Look through the data below for the line with "cbv zeta. intros H.", and transcribe it exactly together with each line after it up to and including the line with "result and the same effects. *)". Give nothing else.

(Information shown Opens)

(** X15: the repository summary handed to Gemini is consistent: the open,
    closed and merged counts add up to at most the total, active and
    completed features are the open and merged counts, and the number of
    contributors is at most the number of pull requests and positive when
    there is one. *)
Theorem X_repository_data_counts (env : Env) (repo : Repository) (prs : list PullRequest) :
  let data := build_repository_data env repo prs in
  (totalPRs (rri_repository data) = Z.of_nat (List.length prs)) /\
  (openPRs (rri_repository data) + closedPRs (rri_repository data) + mergedPRs (rri_repository data) <=
     totalPRs (rri_repository data))%Z /\
  activeFeatures (rri_summary data) = openPRs (rri_repository data) /\
  completedFeatures (rri_summary data) = mergedPRs (rri_repository data) /\
  (totalContributors (rri_summary data) <= totalPRs (rri_repository data))%Z /\
  (prs <> [] -> 0 < totalContributors (rri_summary data))%Z.
Proof.
  cbv zeta. cbn [build_repository_data rri_repository rri_summary
    totalPRs openPRs closedPRs mergedPRs activeFeatures completedFeatures totalContributors].
  split; [reflexivity|]. split; [apply count_three|].
  split; [reflexivity|]. split; [reflexivity|].
  assert (Hle : (List.length (nodup string_dec (map authorName prs)) <= List.length prs)%nat).
  { rewrite <- (length_map authorName prs). apply NoDup_incl_length; [apply NoDup_nodup|].
    intros x Hx. apply nodup_In in Hx. exact Hx. }
  split; [lia|].
  intros Hne. destruct prs as [|p l]; [congruence|].
  assert (Hin : In (authorName p) (nodup string_dec (map authorName (p :: l)))).
  { apply nodup_In. left. reflexivity. }
  destruct (nodup string_dec (map authorName (p :: l))); [contradiction|]. cbn [List.length]. lia.
Qed.

Lemma X_repository_data_counts_witness :
  let data := build_repository_data env_ok widgets_repo (pullRequests (db many_prs_world)) in
  (totalPRs (rri_repository data) = 13%Z) /\
  (0 < totalContributors (rri_summary data))%Z.
Proof.
  destruct (X_repository_data_counts env_ok widgets_repo (pullRequests (db many_prs_world)))
    as (H1 & _ & _ & _ & _ & H6).
  split; [exact H1|]. apply H6. discriminate.
Defined.

(** ** GeminiService *)

(** X16: without a template, an empty or missing Gemini answer makes
    [generateReportContent] fail with "Failed to generate report content:
    Error: Empty response from Gemini" after one Gemini request and one log
    line, storing nothing. *)
Theorem X_report_content_empty_reply (env : Env) (d : GitHubPRDetails) (a : string) (w : World) :
  let sys := getSystemPromptForAudience a in
  truthy (gemini_text env sys (pr_user_prompt d)) = None ->
  generateReportContent env d a None w =
    (inl (JsError "Failed to generate report content: Error: Empty response from Gemini"),
     mkWorld (db w) (ConsoleError "Error generating report content:" ::
                     GeminiRequest sys (pr_user_prompt d) :: trace w) (next_uuid w)).
Proof.
  cbv zeta. intros H.
  cbv beta iota zeta delta [generateReportContent try_catch bind call_gemini emit parse_content_reply
    throw ret].
  destruct (gemini_text env _ _) as [s|]; [|reflexivity].
  cbn in H. destruct (String.eqb s EmptyString); [reflexivity|discriminate].
Qed.

Lemma X_report_content_empty_reply_witness :
  generateReportContent env_ok (demo_details widgets_repo pr_1) "qa" None empty_world =
    (inl (JsError "Failed to generate report content: Error: Empty response from Gemini"),
     mkWorld (db empty_world) (ConsoleError "Error generating report content:" ::
        GeminiRequest (getSystemPromptForAudience "qa") (pr_user_prompt (demo_details widgets_repo pr_1))
        :: trace empty_world) (next_uuid empty_world)).
Proof. apply X_report_content_empty_reply. reflexivity. Defined.

(** X17: [generateInsights] only looks at the first ten pull requests: two
    non-empty lists that agree on their first ten entries give the same
    result and the same effects. *)
Theorem X_generateInsights_first_ten (env : Env) (l1 l2 : list PullRequest) :
  l1 <> [] -> l2 <> [] -> firstn 10 l1 = firstn 10 l2 ->
  forall w, generateInsights env l1 w = generateInsights env l2 w.
Proof.
  intros H1 H2 H w. unfold generateInsights.
  destruct l1; [congruence|]. destruct l2; [congruence|]. cbn [List.length Nat.eqb].
  rewrite H. reflexivity.
Qed.

Lemma X_generateInsights_first_ten_witness :
  generateInsights env_ok (pullRequests (db many_prs_world)) empty_world =
  generateInsights env_ok (firstn 10 (pullRequests (db many_prs_world))) empty_world.
Proof.
  apply X_generateInsights_first_ten; [discriminate|discriminate|reflexivity].
Defined.


(** ** PDFService.replaceEmojis *)

Lemma includes_high_byte (a : ascii) (p s : string) :
  (128 <= nat_of_ascii a)%nat -> ascii_only s = true -> includes (String a p) s = false.
Proof.
  intros Ha. induction s as [|b s IH]; [reflexivity|]. cbn [ascii_only]. intros H.
  apply andb_true_iff in H as [Hb Hs]. apply Nat.ltb_lt in Hb.
  cbn [includes strip_prefix]. destruct (Ascii.eqb_spec a b) as [<-|_]; [lia|]. apply IH. exact Hs.
Qed.

Lemma replace_all_fuel_noop (fuel : nat) (pat rep s : string) :
  includes pat s = false -> replace_all_fuel fuel pat rep s = s.
Proof.
  revert s. induction fuel as [|f IH]; intros s H; [reflexivity|].
  destruct s as [|c s]; [reflexivity|]. cbn [replace_all_fuel].
  cbn [includes] in H. destruct (strip_prefix pat (String c s)); [discriminate|].
  rewrite IH by exact H. reflexivity.
Qed.

Lemma fold_replace_noop (table : list (string * string)) (text : string) :
  (forall g r, In (g, r) table -> includes g text = false) ->
  fold_left (fun acc '(g, r) => replace_all g r acc) table text = text.
Proof.
  induction table as [|[g r] table IH]; intros H; [reflexivity|]. cbn [fold_left].
  unfold replace_all at 2. rewrite replace_all_fuel_noop by (apply (H g r); left; reflexivity).
  apply IH. intros g' r' Hin. apply (H g' r'). right. exact Hin.
Qed.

(Information shown Closes)

*Output for this exercise*.
  cbv zeta. intros H.
  cbv beta iota zeta delta [generateReportContent try_catch bind call_gemini emit parse_content_reply
    throw ret].
  destruct (gemini_text env _ _) as [s|]; [|reflexivity].
  cbn in H. destruct (String.eqb s EmptyString); [reflexivity|discriminate].
Qed.

Lemma X_report_content_empty_reply_witness :
  generateReportContent env_ok (demo_details widgets_repo pr_1) "qa" None empty_world =
    (inl (JsError "Failed to generate report content: Error: Empty response from Gemini"),
     mkWorld (db empty_world) (ConsoleError "Error generating report content:" ::
        GeminiRequest (getSystemPromptForAudience "qa") (pr_user_prompt (demo_details widgets_repo pr_1))
        :: trace empty_world) (next_uuid empty_world)).
Proof. apply X_report_content_empty_reply. reflexivity. Defined.

(** X17: [generateInsights] only looks at the first ten pull requests: two
    non-empty lists that agree on their first ten entries give the same
    result and the same effects. *)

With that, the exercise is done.